According to Dr. Trivedi, reusable endoscopes posed a challenge due to the fact that acquiring and maintaining them can be costly—which meant only certain centers were able to afford them.
Disposable scopes, Dr. Trivedi said, have opened the door to new possibilities in his own practice. “We’ve significantly increased the number of patients we can treat and accurately diagnose with the correct biliary problem and get them to the right treatment and for a lot of patients that means a transformative change in their life, going from being catheter dependent to living drain-free and cured of their problems.”
Disposable scopes make the technology more accessible, Dr. Trivedi said.
“With disposable endoscopes, we’ve taken care of that technology component,” he said. “You don’t have to build relationships in other departments in quite the same way and be dependent on whether they are not using the scope. That was a real key. Now you can have a vendor come and provide a cholangioscope per case and you throw it away, and it’s relatively affordable when you consider reimbursement.”
Due to the rise of this new accessible technology, Dr. Trivedi believes that it’s never been a better time to get involved.
“We are in a new era of biliary intervention, and this is transforming diagnosis and treatment,” he said. “The time to start getting into this space is right now—we have good data and society support to be able to shorten the learning curve significantly at this point. And what is clear is that if it’s not in your toolkit, then there’s an inherent limitation in what you can do in terms of accuracy and effectiveness of both diagnosis and treatment.”
One way to get involved is through enrolling in the PCPS registry to share and collect data.
Collecting the data
According to researchers, those who do scope work typically only do a handful of interventions each year—so they need a lot more data than each site can individually produce in order to answer questions and fully investigate the effectiveness of PCPS. The data registry will not only solve this problem, but also encourage education and learning, researchers believe.
But one of the roadblocks with registries, Dr. Singh said, is the onus it puts on staff to input data. “People are eager to join, but so many cannot dedicate the time to inputting data,” he said.
Following a research consensus panel held in 2022 to identify priorities regarding percutaneous image- and endoscopy-guided procedures for biliary and gallbladder diseases, the PCPS registry was awarded a grant to support Dr. Singh’s efforts.
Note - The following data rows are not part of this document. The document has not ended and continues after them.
Lemma entryParse_line relaxed h e :
  hdr_ok h -> printable e -> (eid e = HDR_CONTENT_LENGTH -> cl_count (live h) = 0%nat) ->
  exists h', httpHeaderEntryParseCreate relaxed h (line_of e) = Some (h', PR_OK) /\ hdr_ok h' /\
    live h' = live h ++ [e] /\ owner h' = owner h.
Proof.
  intros Hok [Heok [Hne Hn] Hv Ht Hid Hcl] Hz. unfold httpHeaderEntryParseCreate.
  destruct Heok as (Hrange & Hname & Hl1 & Hl2).
  assert (memchr (line_of e) 58 (length (line_of e)) = Some (length (ename e))) as ->.
  { unfold line_of. apply memchr_found; [|rewrite length_app; cbn; lia].
    eapply List.Forall_impl; [|exact Hn]. by intros c (_ & ? & _)%name_char_spec. }
  assert (0 < length (ename e))%nat by (destruct (ename e); [done|cbn; lia]).
  rewrite (proj2 (Nat.eqb_neq _ 0)), (proj2 (Z.ltb_ge _ _)) by lia.
  assert (isspace (nth (length (ename e) - 1) (line_of e) 0) = false) as Hlast.
  { unfold line_of. rewrite app_nth1 by lia.
    pose proof (proj1 (List.Forall_forall _ _) Hn _ (nth_In (ename e) 0 (n:=(length (ename e) - 1)%nat) ltac:(lia))) as Hc.
    by apply name_char_spec in Hc as (? & _). }
  rewrite Hlast, andb_false_r. rewrite (proj2 (Nat.eqb_neq _ 0)) by lia.
  assert (httpHeaderIdByName (line_of e) (Z.of_nat (length (ename e))) HeaderNames =
          httpHeaderIdByName (ename e) (Z.of_nat (length (ename e))) HeaderNames) as ->.
  { apply httpHeaderIdByName_app. }
  unfold id_of_name in Hid. cbv zeta in Hid. rewrite <- Hid. rewrite assert_eid_true by done. cbv zeta.
  assert (drop (S (length (ename e))) (line_of e) = 32 :: evalue e) as ->.
  { destruct (line_split e) as [-> ->]. apply drop_app_length. }
  assert (drop (span isspace (32 :: evalue e)) (32 :: evalue e) = evalue e) as ->.
  { change (span isspace (32 :: evalue e)) with (S (span isspace (evalue e))). cbn [drop].
    destruct Ht as [->|[Hh _]]; [done|]. destruct (evalue e) as [|c v]; [done|]. by rewrite span_stop. }
  assert (take (rtrim (evalue e) (length (evalue e))) (evalue e) = evalue e) as ->.
  { destruct Ht as [->|[_ Hl]]; [done|]. rewrite rtrim_stop by done. apply firstn_all. }
  rewrite (proj2 (Z.ltb_ge _ _)) by lia.
  rewrite (name_no_space e) by done.
  rewrite andb_false_r. cbn [andb].
  assert ((if eid e =? HDR_CONTENT_LENGTH then hh_check_content_length relaxed h (evalue e) else Some (h, PR_OK))
          = Some (h, PR_OK)) as ->.
  { destruct (eid e =? HDR_CONTENT_LENGTH) eqn:Ec; zify_bools; [|done]. apply hh_check_first; [done|by apply Hz|by apply Hcl]. }
  bind_simpl. rewrite bool_decide_true by done. cbn [orb].
  assert (take (length (ename e)) (line_of e) = ename e) as -> by apply take_app_length.
  destruct (AddEntryStr2_ok h (eid e) (ename e) (evalue e) Hok Hrange Hl1 Hl2) as (h' & n & e' & -> & Hok' & Hl & He' & Ho).
  bind_simpl. exists h'. split_and!; try done. rewrite Hl. f_equal. f_equal. rewrite He'.
  clear Hid. destruct e as [i nm vl]. cbn [eid ename evalue] in *. f_equal.
  destruct (i =? HDR_OTHER) eqn:Eo; [done|]. apply Z.eqb_neq in Eo. by rewrite Hname.
Qed.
The grant from SIR Foundation will provide financial support for a dedicated staff member at each location and enable them to spend the time required to input registry data. “Many sites could not have participated without the support offered by the grant—this grant saved the project,” Dr. Singh said.
Obtaining the grant
Dr. Singh received the SIR Foundation grant through the letter of intent (LOI) process, wherein physicians interested in conducting a research trial, registry or other type of study can submit an LOI which describes the project’s significance, proposed data outcomes and intended role of SIR Foundation. Researchers can follow one of three pathways when submitting an LOI, depending on whether they would like support for a registry, trial or research consensus panel.
Conclusion
The registry is currently enrolling, Dr. Singh says. Researchers hope to enroll at least 540 participants within the registry over the next five years and are seeking non-pregnant adult patients with clinical indications for the PCPS procedure.
The opportunities created by the registry may be transformative, Dr. Singh says.
“By having data to support the efficacy of scopes in existing procedures, it will demonstrate the utility of the scope for our IR patients.”